Dhara Mehrotra lives and works in Bengaluru, India.  The piece above is made from acrylics, jute coir and inks on canvas.  Her current work explores mycellium (fungi) networks under the soil.  Drawing on scientific research (which is only just beginning to understand these networks and their relationship to trees) and observation, she presents us with a mesh of fibre and line.  

I was drawn to the colours and textures of Mehrotra's pieces.

Sibaprasad Karchaudhuri - Sun and Moon and other elements - 1990-95

Sibaprasad Karchaudhuri is based in Santiniketan in West Bengal, NE India and is a painter, designer and weaver. The piece above is a tapestry made from cotton, wool and hemp and is abstract in nature. His inspriration come from the way we live in and with the natural world.

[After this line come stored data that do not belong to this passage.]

(** A line with a marker at its end is a synced line put together. *)
Lemma synced_shape row line s :
  SyncedLine_parse row line = Some s →
  ∃ pre before payload w, line = pre ++ before ++ marker_of payload ++ w ∧
    checkbox_text_offset line = Some (length pre) ∧ spaces w ∧
    parse_marker_payload payload = Some (sl_id s, sl_suffix s) ∧ starts_as is_whitespace before = false ∧
    s = synced row pre before (marker_of payload) w (sl_id s) (sl_suffix s).
Proof.
  intros Hparse. pose proof Hparse as H. unfold SyncedLine_parse in H.
  destruct (trim_end_matches_app is_whitespace line) as (w & Hline & Hw). fold (trim_end line) in Hline.
  destruct (rfind_sub MARKER_PREFIX (trim_end line)) as [m|] eqn:Em; [|done]. cbn [mbind option_bind] in H.
  destruct (strip_suffix _ _) as [payload|] eqn:Ep; [|done]. cbn [mbind option_bind] in H.
  destruct (parse_marker_payload payload) as [[id suffix]|] eqn:Epay; [|done]. cbn [mbind option_bind] in H.
  destruct (checkbox_text_offset line) as [off|] eqn:Ebox; [|done]. cbn [mbind option_bind] in H. clear H.
  apply strip_suffix_Some in Ep. apply rfind_sub_Some in Em as (_ & Hlen & Htrim & _).
  assert (trim_end line = take m (trim_end line) ++ marker_of payload) as Hmark.
  { rewrite Htrim at 1. unfold marker_of. by rewrite Ep. }
  destruct (checkbox_no_lt _ _ Ebox) as [Hoff Hlt].
  assert (off ≤ m) as Hom.
  { destruct (decide (off ≤ m)); [done|]. exfalso. apply Hlt. apply (list_elem_of_lookup_2 _ m).
    rewrite lookup_take_lt by lia. rewrite Hline, Hmark, <- app_assoc, lookup_app_r; rewrite length_take_le by lia; [|lia].
    by rewrite Nat.sub_diag. }
  set (pre := take off line). set (before := drop off (take m (trim_end line))).
  assert (line = pre ++ before ++ marker_of payload ++ w) as Hl.
  { subst pre before. rewrite <- (take_drop off line) at 1. f_equal. rewrite Hline at 1. rewrite Hmark at 1.
    rewrite <- app_assoc, drop_app_le by (rewrite length_take_le; lia). done. }
  assert (length pre = off) as Hpre by (subst pre; rewrite length_take_le; lia).
  assert (checkbox_text_offset line = Some (length pre)) as Hbox by by rewrite Hpre.
  pose proof Hbox as Hbox'. rewrite Hl in Hbox'. pose proof (parse_synced row _ _ _ _ _ _ Hbox' Hw Epay) as Hs.
  rewrite <- Hl, Hparse in Hs. injection Hs as Hs.
  assert (sl_id s = id ∧ sl_suffix s = suffix) as [-> ->] by by rewrite Hs.
  exists pre, before, payload, w. split_and!; [exact Hl|by rewrite Hpre|exact Hw|exact Epay| |exact Hs].
  apply checkbox_shape in Ebox as [_ Htext]. assert (drop off line = before ++ marker_of payload ++ w) as Hd.
  { rewrite Hl at 1. by rewrite <- Hpre, drop_app_length. }
  rewrite Hd in Htext. destruct before; [done|exact Htext].
Qed.

(** ** Pieces of a synced line *)

Lemma slice_inner pre before rest a b :
  a ≤ b → b ≤ length before →
  slice (pre ++ before ++ rest) (mkRange (length pre + a) (length pre + b)) = take (b - a) (drop a before).
Proof.
  intros Ha Hb. unfold slice. cbn [r_start r_end]. rewrite drop_app_add, drop_app_le by lia.
  rewrite take_app_le by (rewrite length_drop; lia). f_equal. lia.
Qed.

(** The text before the marker, from the token on. *)
Lemma before_parts before :
  let len := token_length before in
  ∃ lead mid, before = take len before ++ lead ++ trim (drop len before) ++ mid ∧ spaces lead ∧ spaces mid ∧
    length lead = length (drop len before) - length (trim_start (drop len before)) ∧
    (len = 0 → starts_as is_whitespace before = false → lead = []).
Proof.
  intros len. destruct (trim_split (drop len before)) as (lead & mid & Hd & Hl & Hm & Hlen).
  exists lead, mid. split_and!; [|done|done|done|].
  - rewrite <- (take_drop len before) at 1. by f_equal.
  - intros Hz Hs. rewrite Hz, drop_0 in Hlen. rewrite trim_start_id, Nat.sub_diag in Hlen by done.
    by apply nil_length_inv in Hlen.
Qed.

Definition content (token : option str) (text : str) : str :=
  match token with
  | Some token => token ++ (if text == [] then [] else u " ")
  | None => []
  end ++ text.

Section pieces.
Context (row : nat) (pre before marker w id : str) (suffix : option str).
Context (Hbefore : starts_as is_whitespace before = false).
Let s := synced row pre before marker w id suffix.
Let len := token_length before.

Lemma token_synced : token_of s = if (0 <? len)%nat then Some (take len before) else None.
Proof.
  subst s len. unfold token_of, synced. cbn [sl_line sl_token]. pose proof (token_length_le before).
  destruct (0 <? _)%nat; [|done]. cbn [fmap option_fmap option_map]. f_equal.
  rewrite <- (Nat.add_0_r (length pre)) at 1. rewrite slice_inner by lia. by rewrite Nat.sub_0_r, drop_0.
Qed.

I loved the texture in this piece.

Smriti Dixit - Savage Flower - 2022

Smriti Dixit, based in  Mumbai, India uses recycling in her work.  The piece shown above is made by handknitting plastic ties from the fashion industry.  We are told that she likes to give visibility to the techniques and proceses of women's work.  This work has been rendered invisible by the patriarchy which still see a division between labour in the home (female) and labour in the workplace (male).  

I was fascinated by the innovative use of this waste product and how it was put together.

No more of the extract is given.